Background: U.S. Army Basic Combat Training (BCT) is a physically-demanding program at the start of military service. Whereas animal studies have shown that increased mechanical loading rapidly alters bone structure, there is limited evidence of changes in bone density and structure in humans exposed to a brief period of unaccustomed physical activity.
Purpose: We aimed to characterize changes in tibial bone density and microarchitecture and serum-based biochemical markers of bone metabolism in female recruits as a result of 8 weeks of BCT.
Methods: We collected high-resolution peripheral quantitative computed tomographic images of the distal tibial metaphysis and diaphysis (4% and 30% of tibia length from the distal growth plate, respectively) and serum markers of bone metabolism before and after BCT. Linear mixed models were used to estimate the mean difference for each outcome from pre- to post-BCT, while controlling for race/ethnicity, age, and body mass index.

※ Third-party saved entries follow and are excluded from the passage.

(* ===== verification/Md5.v ===== *)
(** [MD5] (mmlib/md5/md5.cpp): the digest of what is fed in pieces. *)
From S2P Require Import Prelude.

#[local] Open Scope Z_scope.
#[local] Open Scope list_scope.

Module MD5.

(** * One block *)
Definition lnot32 (x : Z) : Z := u32 (Z.lnot x).
Definition F (x y z : Z) : Z := Z.lor (Z.land x y) (Z.land (lnot32 x) z).
Definition G (x y z : Z) : Z := Z.lor (Z.land x z) (Z.land y (lnot32 z)).
Definition H (x y z : Z) : Z := Z.lxor (Z.lxor x y) z.
Definition I (x y z : Z) : Z := Z.lxor y (Z.lor x (lnot32 z)).
Definition ROTATE_LEFT (x n : Z) : Z := Z.lor (u32 (Z.shiftl x n)) (Z.shiftr x (32 - n)).

(** [_state]; also the variables [a], [b], [c], [d]. *)
Record words : Type := Words { wa : Z; wb : Z; wc : Z; wd : Z }.

(** FF (a, b, c, d, x, s, ac) with [f] for F, and its like.  The next call of the
    source has the variables (d, a, b, c), so they are turned here. *)
Definition FF (f : Z → Z → Z → Z) (x s ac : Z) (v : words) : words :=
  let a := u32 (wa v + u32 (f (wb v) (wc v) (wd v) + x + ac)) in
  let a := u32 (ROTATE_LEFT a s + wb v) in
  Words (wd v) a (wb v) (wc v).

(** The calls of a round: the word, the shift and the constant of each. *)
Definition S1 : list Z := [7; 12; 17; 22].
Definition S2 : list Z := [5; 9; 14; 20].
Definition S3 : list Z := [4; 11; 16; 23].
Definition S4 : list Z := [6; 10; 15; 21].
Definition K1 : list (Z * Z) :=
  [(0, 0xd76aa478); (1, 0xe8c7b756); (2, 0x242070db); (3, 0xc1bdceee); (4, 0xf57c0faf); (5, 0x4787c62a);
   (6, 0xa8304613); (7, 0xfd469501); (8, 0x698098d8); (9, 0x8b44f7af); (10, 0xffff5bb1); (11, 0x895cd7be);
   (12, 0x6b901122); (13, 0xfd987193); (14, 0xa679438e); (15, 0x49b40821)].
Definition K2 : list (Z * Z) :=
  [(1, 0xf61e2562); (6, 0xc040b340); (11, 0x265e5a51); (0, 0xe9b6c7aa); (5, 0xd62f105d); (10, 0x2441453);
   (15, 0xd8a1e681); (4, 0xe7d3fbc8); (9, 0x21e1cde6); (14, 0xc33707d6); (3, 0xf4d50d87); (8, 0x455a14ed);
   (13, 0xa9e3e905); (2, 0xfcefa3f8); (7, 0x676f02d9); (12, 0x8d2a4c8a)].
Definition K3 : list (Z * Z) :=
  [(5, 0xfffa3942); (8, 0x8771f681); (11, 0x6d9d6122); (14, 0xfde5380c); (1, 0xa4beea44); (4, 0x4bdecfa9);
   (7, 0xf6bb4b60); (10, 0xbebfbc70); (13, 0x289b7ec6); (0, 0xeaa127fa); (3, 0xd4ef3085); (6, 0x4881d05);
   (9, 0xd9d4d039); (12, 0xe6db99e5); (15, 0x1fa27cf8); (2, 0xc4ac5665)].
Definition K4 : list (Z * Z) :=
  [(0, 0xf4292244); (7, 0x432aff97); (14, 0xab9423a7); (5, 0xfc93a039); (12, 0x655b59c3); (3, 0x8f0ccc92);
   (10, 0xffeff47d); (1, 0x85845dd1); (8, 0x6fa87e4f); (15, 0xfe2ce6e0); (6, 0xa3014314); (13, 0x4e0811a1);
   (4, 0xf7537e82); (11, 0xbd3af235); (2, 0x2ad7d2bb); (9, 0xeb86d391)].

Definition round (f : Z → Z → Z → Z) (ss : list Z) (ks : list (Z * Z)) (x : list Z) (v : words) : words :=
  foldl (λ v c, FF f (nth (Z.to_nat c.2.1) x 0) (nth (c.1 mod 4) ss 0) c.2.2 v) v (zip (seq 0 16) ks).

(** Four bytes are a word, the least significant first. *)
Fixpoint decode (input : list Z) : list Z :=
  match input with
  | b0 :: b1 :: b2 :: b3 :: rest =>
      Z.lor (Z.lor (Z.lor b0 (Z.shiftl b1 8)) (Z.shiftl b2 16)) (Z.shiftl b3 24) :: decode rest
  | _ => []
  end.
Definition encode (input : list Z) : list Z :=
  concat ((λ w, [Z.land w 255; Z.land (Z.shiftr w 8) 255; Z.land (Z.shiftr w 16) 255; Z.land (Z.shiftr w 24) 255]) <$> input).

Definition transform (_state : words) (block : list Z) : words :=
  let x := decode block in
  let v := round I S4 K4 x (round H S3 K3 x (round G S2 K2 x (round F S1 K1 x _state))) in
  Words (u32 (wa _state + wa v)) (u32 (wb _state + wb v)) (u32 (wc _state + wc v)) (u32 (wd _state + wd v)).

(** * The object *)
Record t : Type := Obj {
  _state : words; _count0 : Z; _count1 : Z; _buffer : list Z; _digest : list Z; _finished : bool }.

Definition state0 : words := Words 0x67452301 0xefcdab89 0x98badcfe 0x10325476.
Definition reset (m : t) : t := Obj state0 0 0 (_buffer m) (_digest m) false.

Definition PADDING : list Z := 0x80 :: replicate 63 0.
Definition HEX : list Z := [48; 49; 50; 51; 52; 53; 54; 55; 56; 57; 97; 98; 99; 100; 101; 102].
Definition BUFFER_SIZE : Z := 1024.

(** The whole blocks of [input] from [i] on, [i] an unsigned int. *)
Fixpoint blocks_loop (fuel : nat) (input : list Z) (s : words) (i : Z) : outcome (words * Z) :=
  match fuel with
  | O => Spin
  | S fuel =>
      if u32 (i + 63) <? zlen input then
        block ← mread input i 64;
        blocks_loop fuel input (transform s block) (u32 (i + 64))
      else Ok (s, i)
  end.

Definition update (m : t) (input : list Z) : outcome t :=
  let length := zlen input in
  let index := Z.land (Z.shiftr (_count0 m) 3) 63 in
  let bits := u32 (Z.shiftl (u32 length) 3) in
  let c0 := u32 (_count0 m + bits) in
  let c1 := if c0 <? bits then u32 (_count1 m + 1) else _count1 m in
  let c1 := u32 (c1 + Z.shiftr (u32 length) 29) in
  let partLen := 64 - index in
  if partLen <=? length then
    piece ← mread input 0 partLen;
    buffer ← mwrite (_buffer m) index piece;
    '(s, i) ← blocks_loop (S (S (List.length input))) input (transform (_state m) buffer) partLen;
    rest ← mread input i (length - i);
    buffer ← mwrite buffer 0 rest;
    Ok (Obj s c0 c1 buffer (_digest m) false)
  else
    buffer ← mwrite (_buffer m) index input;
    Ok (Obj (_state m) c0 c1 buffer (_digest m) false).

(** A file is read in pieces; [None] is one that could not be opened. *)
Fixpoint file_loop (fuel : nat) (m : t) (rest : list Z) : outcome t :=
  match fuel with
  | O => Spin
  | S fuel =>
      let buffer := take (Z.to_nat BUFFER_SIZE) rest in
      m ← (if 0 <? zlen buffer then update m buffer else Ok m);
      if zlen buffer <? BUFFER_SIZE then Ok m else file_loop fuel m (drop (Z.to_nat BUFFER_SIZE) rest)
  end.
Definition update_file (m : t) (file : option (list Z)) : outcome t :=
  match file with None => Ok m | Some bytes => file_loop (S (length bytes)) m bytes end.

Definition final (m : t) : outcome t :=
  let bits := encode [_count0 m; _count1 m] in
  let index := Z.land (Z.shiftr (_count0 m) 3) 63 in
  let padLen := if index <? 56 then 56 - index else 120 - index in
  padding ← mread PADDING 0 padLen;
  m1 ← update m padding;
  m2 ← update m1 bits;
  let s := _state m2 in
  Ok (Obj (_state m) (_count0 m) (_count1 m) (_buffer m2) (encode [wa s; wb s; wc s; wd s]) (_finished m2)).

Definition set_finished (m : t) (f : bool) : t := Obj (_state m) (_count0 m) (_count1 m) (_buffer m) (_digest m) f.

Definition digest (m : t) : outcome (t * list Z) :=
  m ← (if negb (_finished m) then final (set_finished m true) else Ok m);
  Ok (m, _digest m).

Definition bytesToHexString (input : list Z) : list Z :=
  concat ((λ b, [nth (Z.to_nat (b / 16)) HEX 0; nth (Z.to_nat (b mod 16)) HEX 0]) <$> input).
Definition toString (m : t) : outcome (t * list Z) :=
  '(m, d) ← digest m; Ok (m, bytesToHexString d).

(** All whole blocks of a message, one after the other. *)
Fixpoint absorb (n : nat) (s : words) (msg : list Z) : words :=
  match n with
  | O => s
  | S n => absorb n (transform s (take 64 msg)) (drop 64 msg)
  end.
End MD5.

(** * The reference: the digest of a whole message

    Written from the text of RFC 1321 and with nothing of the code: words are
    numbers below 2^32, the auxiliary functions are given bit by bit, the table
    [T] is computed from the sine, the word and the shift of an operation are
    computed from its number, and the four registers are a list in which an
    operation changes one. *)
Module RFC1321.

Definition W : Z := 2 ^ 32.

(** 3.4: the auxiliary functions, on each of the 32 bits. *)
Definition bitwise (f : bool → bool → bool → bool) (x y z : Z) : Z :=
  foldr (λ i w, Z.b2z (f (Z.testbit x i) (Z.testbit y i) (Z.testbit z i)) * 2 ^ i + w) 0 (seqZ 0 32).
Definition auxF (x y z : bool) : bool := if x then y else z.
Definition auxG (x y z : bool) : bool := if z then x else y.
Definition auxH (x y z : bool) : bool := xorb x (xorb y z).
Definition auxI (x y z : bool) : bool := xorb y (x || negb z).
Definition aux (r : nat) : bool → bool → bool → bool := nth r [auxF; auxG; auxH; auxI] auxF.

(** 3.4: T[i] is the integer part of 4294967296 times abs(sin(i)), i in radians.
    The sine by its power series, in fixed point with 256 binary places. *)
Definition ONE : Z := 2 ^ 256.
Fixpoint sin_from (n : nat) (i k term : Z) : Z :=
  match n with
  | O => 0
  | S n => term - sin_from n i (k + 2) (term * i * i / ((k + 1) * (k + 2)))
  end.
Definition sin (i : Z) : Z := sin_from 200 i 1 (i * ONE).
Definition T (i : Z) : Z := 2 ^ 32 * Z.abs (sin i) / ONE.

(** 2: X <<< s. *)
Definition rotl (x s : Z) : Z := x * 2 ^ s mod W + x / 2 ^ (32 - s).

(** 3.4: operation [i], from 0, of the 64 on a block: [k] is the word of the block,
    [s] the shift; a = b + ((a + F(b,c,d) + X[k] + T[i]) <<< s) with A, D, C, B for
    a in turn. *)
Definition word_of (i : nat) : nat :=
  (match (i / 16)%nat with 0 => i | 1 => 5 * i + 1 | 2 => 3 * i + 5 | _ => 7 * i end mod 16)%nat.
Definition shift_of (i : nat) : Z :=
  nth (i mod 4) (nth (i / 16) [[7; 12; 17; 22]; [5; 9; 14; 20]; [4; 11; 16; 23]; [6; 10; 15; 21]] []) 0.
Definition reg (regs : list Z) (j : nat) : Z := nth (j mod 4) regs 0.
Definition operation (X : list Z) (regs : list Z) (i : nat) : list Z :=
  let p := (4 - i mod 4)%nat in
  let a := reg regs p in let b := reg regs (p + 1) in let c := reg regs (p + 2) in let d := reg regs (p + 3) in
  let sum := (a + bitwise (aux (i / 16)) b c d + nth (word_of i) X 0 + T (Z.of_nat i + 1)) mod W in
  <[(p mod 4)%nat := (b + rotl sum (shift_of i)) mod W]> regs.

(** 2: four bytes of a block are a word, low-order byte first. *)
Definition words_of (block : list Z) : list Z :=
  (λ j, le_dec (take 4 (drop (4 * j) block))) <$> seq 0 16.
Definition process (regs : list Z) (block : list Z) : list Z :=
  zip_with (λ x y, (x + y) mod W) regs (foldl (operation (words_of block)) regs (seq 0 64)).

(** 3.1, 3.2: a bit 1, bits 0 up to 448 modulo 512, the length in bits as 64 bits. *)
Definition padded (msg : list Z) : list Z :=
  msg ++ 128 :: replicate (Z.to_nat ((55 - zlen msg) mod 64)) 0 ++ le_enc 8 (8 * zlen msg).
(** 3.3: the bytes of A, B, C and D, low-order first. *)
Definition initial : list Z :=
  le_dec <$> [[0x01; 0x23; 0x45; 0x67]; [0x89; 0xab; 0xcd; 0xef]; [0xfe; 0xdc; 0xba; 0x98]; [0x76; 0x54; 0x32; 0x10]].
Fixpoint process_all (n : nat) (regs msg : list Z) : list Z :=
  match n with
  | O => regs
  | S n => process_all n (process regs (take 64 msg)) (drop 64 msg)
  end.
(** 3.5 *)
Definition md5 (msg : list Z) : list Z :=
  concat (le_enc 4 <$> process_all (length (padded msg) / 64) initial (padded msg)).
End RFC1321.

Results: 91 female BCT recruits volunteered and completed this observational study (age = 21.5 ± 3.3 yrs). At the distal tibial metaphysis, cortical thickness, trabecular thickness, trabecular number, bone volume/total volume, and total and trabecular volumetric bone density (vBMD) increased significantly by 1-2% (all p < 0.05) over the BCT period, whereas trabecular separation, cortical tissue mineral density (TMD), and cortical vBMD decreased significantly by 0.3-1.0% (all p < 0.05). At the tibial diaphysis, cortical vBMD and cortical TMD decreased significantly (both -0.7%, p < 0.001). Bone strength, estimated by micro finite element analysis, increased by 2.5% and 0.7% at the distal tibial metaphysis and diaphysis, respectively (both p < 0.05). Among the biochemical markers of bone metabolism, sclerostin decreased (-5.7%), whereas bone alkaline phosphatase, C-telopeptide cross-links of type 1 collagen, tartrate-resistance acid phosphatase, and 25(OH)D increased by 10-28% (all p < 0.05).

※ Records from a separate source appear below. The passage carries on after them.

(* ===== verification/StrTool.v ===== *)
(** Strings of [CStrTool] (mmlib/util/util.cpp): replacing, splitting, joining,
    numbers and bytes as texts.  A [string] is a list of bytes. *)
From S2P Require Import Prelude.

#[local] Open Scope Z_scope.
#[local] Open Scope list_scope.

Module CStrTool.

Abbreviation str := (list Z).

(** * [std::string] *)
Fixpoint starts (s sub : str) : bool :=
  match sub, s with
  | [], _ => true
  | c :: sub, d :: s => (c =? d) && starts s sub
  | _ :: _, [] => false
  end.

(** [find] in [s], [i] bytes of the string before it. *)
Fixpoint find_at (s sub : str) (i : nat) : option nat :=
  if starts s sub then Some i else match s with [] => None | _ :: s => find_at s sub (S i) end.
Definition find (s sub : str) (pos : nat) : option nat :=
  if (length s <? pos)%nat then None else find_at (drop pos s) sub pos.

Definition is_in (set : str) (c : Z) : bool := existsb (Z.eqb c) set.
Definition find_first (f : Z → bool) (s : str) (pos : nat) : option nat :=
  (λ r, (pos + r.1)%nat) <$> list_find (λ c, f c = true) (drop pos s).
Definition find_first_of (s set : str) (pos : nat) : option nat := find_first (is_in set) s pos.
Definition find_first_not_of (s set : str) (pos : nat) : option nat := find_first (λ c, negb (is_in set c)) s pos.

(** [substr]: a beginning behind the end is an exception. *)
Definition substr (s : str) (pos : nat) (n : nat) : outcome str :=
  if (length s <? pos)%nat then Fault else Ok (take n (drop pos s)).
Definition substr_end (s : str) (pos : nat) : outcome str := substr s pos (length s).

(** * Replacing *)
Fixpoint MyReplaceAll (fuel : nat) (strInput strOld strNew : str) : outcome str :=
  match fuel with
  | O => Spin
  | S fuel =>
      match find strInput strOld 0 with
      | None => Ok strInput
      | Some pos => MyReplaceAll fuel (take pos strInput ++ strNew ++ drop (pos + length strOld) strInput) strOld strNew
      end
  end.

Fixpoint replace_loop (fuel : nat) (sStr sOldSub sNewSub : str) (bReplaceAll : bool) (iStartPos : nat) (sRes : str)
    : outcome str :=
  match fuel with
  | O => Spin
  | S fuel =>
      match find sStr sOldSub iStartPos with
      | None => Ok (sRes ++ drop iStartPos sStr)
      | Some iPos =>
          let sRes := sRes ++ take (iPos - iStartPos) (drop iStartPos sStr) ++ sNewSub in
          let iStartPos := (iPos + length sOldSub)%nat in
          if bReplaceAll then replace_loop fuel sStr sOldSub sNewSub bReplaceAll iStartPos sRes
          else Ok (sRes ++ drop iStartPos sStr)
      end
  end.
Definition StringReplace (sStr sOldSub sNewSub : str) (bReplaceAll : bool) (sRes : str) : outcome str :=
  match sOldSub with
  | [] => Ok (sRes ++ sStr)
  | _ => replace_loop (S (length sStr)) sStr sOldSub sNewSub bReplaceAll 0 sRes
  end.

(** [strpbrk]: every byte of [pszRemove] is replaced. *)
Fixpoint strip_loop (fuel : nat) (Str pszRemove : str) (chReplaceWith : Z) (p : nat) : outcome str :=
  match fuel with
  | O => Spin
  | S fuel =>
      match find_first_of Str pszRemove p with
      | None => Ok Str
      | Some p => strip_loop fuel (<[p := chReplaceWith]> Str) pszRemove chReplaceWith (S p)
      end
  end.
Definition StripString (Str pszRemove : str) (chReplaceWith : Z) : outcome str :=
  strip_loop (S (length Str)) Str pszRemove chReplaceWith 0.

(** * Splitting and joining *)
Fixpoint split_loop (fuel : nat) (sFull pszDelim : str) (iBeginIndex : nat) (vsResult : list str) : outcome (list str) :=
  match fuel with
  | O => Spin
  | S fuel =>
      match find_first_of sFull pszDelim iBeginIndex with
      | None => s ← substr_end sFull iBeginIndex; Ok (vsResult ++ [s])
      | Some iEndIndex =>
          s ← substr sFull iBeginIndex (iEndIndex - iBeginIndex);
          split_loop fuel sFull pszDelim (S iEndIndex) (vsResult ++ [s])
      end
  end.
Definition SplitStringUsing (sFull pszDelim : str) (vsResult : list str) : outcome (list str) :=
  match sFull, pszDelim with
  | [], _ | _, [] => Ok (vsResult ++ [sFull])
  | _, _ => split_loop (S (length sFull)) sFull pszDelim 0 vsResult
  end.

Fixpoint MySplit_loop (fuel : nat) (str separator : str) (start : nat) (dest : list (list Z)) : outcome (list (list Z)) :=
  match fuel with
  | O => Spin
  | S fuel =>
      match find_first_of str separator start with
      | None => s ← substr_end str start; Ok (dest ++ [s])
      | Some index =>
          s ← substr str start (index - start);
          match find_first_not_of str separator index with
          | None => Ok (dest ++ [s])
          | Some start => MySplit_loop fuel str separator start (dest ++ [s])
          end
      end
  end.
Definition MySplit (src separator : str) (dest : list str) : outcome (list str) :=
  match src, separator with
  | [], _ | _, [] => Ok dest
  | _, _ => MySplit_loop (S (length src)) src separator 0 dest
  end.

Fixpoint MySplit2_loop (fuel : nat) (str separator : str) (dest : list (list Z)) : outcome (list (list Z)) :=
  match fuel with
  | O => Spin
  | S fuel =>
      match find_first_of str separator 0 with
      | None => Ok (dest ++ [str])
      | Some index =>
          s ← substr str 0 (index - 0); str ← substr_end str (index + 1); MySplit2_loop fuel str separator (dest ++ [s])
      end
  end.
Definition MySplit2 (src separator : str) (dest : list str) : outcome (list str) :=
  match src, separator with
  | [], _ | _, [] => Ok dest
  | _, _ => MySplit2_loop (S (length src)) src separator dest
  end.

Definition JsonArray2Map (fuel : nat) (strJasonArray : str) (vctRst : list str) : outcome (list str) :=
  match strJasonArray with
  | [] => Ok vctRst
  | _ =>
      strTmp ← MyReplaceAll fuel strJasonArray [91] [];
      strTmp ← MyReplaceAll fuel strTmp [93] [];
      MySplit strTmp [44] vctRst
  end.

(** The items, the delimiter before each but the first. *)
Fixpoint join_rest (vsItems : list str) (pszDelim : str) : str :=
  match vsItems with [] => [] | s :: rest => pszDelim ++ s ++ join_rest rest pszDelim end.
Definition JoinStrings (vsItems : list str) (pszDelim : str) : str :=
  match vsItems with [] => [] | s :: rest => s ++ join_rest rest pszDelim end.

(** * Numbers and bytes as texts *)
Definition ITOA_BUFFER_LEN : Z := 32.
Definition ITOA_BUFFER_OFFSET : Z := 11.

(** do *p-- = '0' + i % 10; i /= 10; while (i > 0). *)
Fixpoint digit_loop (fuel : nat) (szBuf : str) (p i : Z) : outcome (str * Z) :=
  match fuel with
  | O => Spin
  | S fuel =>
      szBuf ← aset szBuf p (48 + Z.rem i 10);
      let i := Z.quot i 10 in
      if 0 <? i then digit_loop fuel szBuf (p - 1) i else Ok (szBuf, p - 1)
  end.

(** The text from [p] on, up to its end. *)
Definition text_at (szBuf : str) (p : Z) : outcome str :=
  if p <? 0 then Fault else
  match list_find (λ c, c = 0) (drop (Z.to_nat p) szBuf) with
  | Some (n, _) => Ok (take n (drop (Z.to_nat p) szBuf))
  | None => Fault
  end.

Definition ITOA_FUEL : nat := 12.
Definition SimpleItoa (szBuf : str) (i : Z) : outcome str :=
  let p := ITOA_BUFFER_OFFSET in
  szBuf ← aset szBuf p 0;
  let p := p - 1 in
  if 0 <=? i then
    '(szBuf, p) ← digit_loop ITOA_FUEL szBuf p i; text_at szBuf (p + 1)
  else if -10 <? i then
    let i := - i in
    szBuf ← aset szBuf p (48 + i); szBuf ← aset szBuf (p - 1) 45; text_at szBuf (p - 1)
  else
    let i := i32 (- i32 (i + 10)) in
    szBuf ← aset szBuf p (48 + Z.rem i 10);
    '(szBuf, p) ← digit_loop ITOA_FUEL szBuf (p - 1) (i32 (Z.quot i 10 + 1));
    szBuf ← aset szBuf p 45; text_at szBuf p.

(** Five buffers take turns. *)
Definition STR2HEX_MAX_BUFF_LEN : Z := 10240.
Definition CHAR_NUM_PER_BYTE : Z := 3.
Definition MAX_HEX_BUFF_NUM : Z := 5.
Definition HEX_BUFF_LEN : Z := (STR2HEX_MAX_BUFF_LEN + 1) * CHAR_NUM_PER_BYTE.

Record hex_buffs : Type := HexBuffs { iCurHexBuffIdx : Z; szStr2HexBuff : list str }.

Definition hex_digit (d : Z) : Z := if d <? 10 then 48 + d else 55 + d.
(** "%02X ", with its end. *)
Definition hex_byte (b : Z) : str := [hex_digit (b / 16); hex_digit (b mod 16); 32; 0].

Fixpoint hex_loop (buff : str) (bytes : list Z) (i : Z) : outcome str :=
  match bytes with
  | [] => Ok buff
  | b :: bytes =>
      let room := HEX_BUFF_LEN - i * CHAR_NUM_PER_BYTE in
      buff ← mwrite buff (i * CHAR_NUM_PER_BYTE) (take (Z.to_nat (room - 1)) (take 3 (hex_byte b)) ++ [0]);
      hex_loop buff bytes (i + 1)
  end.

(** The text in a buffer, by its number. *)
Definition Str2Hex (h : hex_buffs) (pvBuff : list Z) (iSize : Z) : outcome (hex_buffs * Z) :=
  let k := Z.rem (iCurHexBuffIdx h + 1) MAX_HEX_BUFF_NUM in
  let iSize := if STR2HEX_MAX_BUFF_LEN <? iSize then STR2HEX_MAX_BUFF_LEN else iSize in
  bytes ← (if iSize <? 0 then Ok [] else mread pvBuff 0 iSize);
  buff ← aget (szStr2HexBuff h) k;
  buff ← hex_loop buff bytes 0;
  buff ← (if iSize =? 0 then aset buff 0 0 else Ok buff);
  bufs ← aset (szStr2HexBuff h) k buff;
  Ok (HexBuffs k bufs, k).

(** * Sums *)
(** Pairs of bytes as shorts; a last odd byte does not count. *)
Fixpoint sum_loop (n : nat) (bytes : list Z) (ushSum : Z) : outcome Z :=
  match n, bytes with
  | O, _ => Ok ushSum
  | S n, a :: b :: bytes => sum_loop n bytes (u16 (Z.lxor ushSum (i16 (a + 256 * b))))
  | S _, _ => Fault
  end.
Definition CheckSum (pvBuff : list Z) (iSize : Z) : outcome Z := sum_loop (Z.to_nat (Z.quot iSize 2)) pvBuff 0.

(** Bytes of a text are [char]s. *)
Definition DJBHash (s : str) : Z :=
  Z.land (foldl (λ hash c, u32 (u32 (Z.shiftl hash 5) + hash + u32 (i8 c))) 5381 s) (u32 (Z.lnot (u32 (Z.shiftl 1 31)))).
End CStrTool.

Conclusion: BCT leads to improvements in trabecular bone microarchitecture and increases in serum bone formation markers indicative of new bone formation, as well as increases in serum bone resorption markers and decreases in cortical vBMD consistent with intracortical remodeling. Together, these results demonstrate specific changes in trabecular and cortical bone density and microarchitecture following 8 weeks of unaccustomed physical activity in women.
Keywords: Basic Combat Training; Biochemical markers of bone turnover; Bone microarchitecture; Exercise; HR-pQCT; Military training.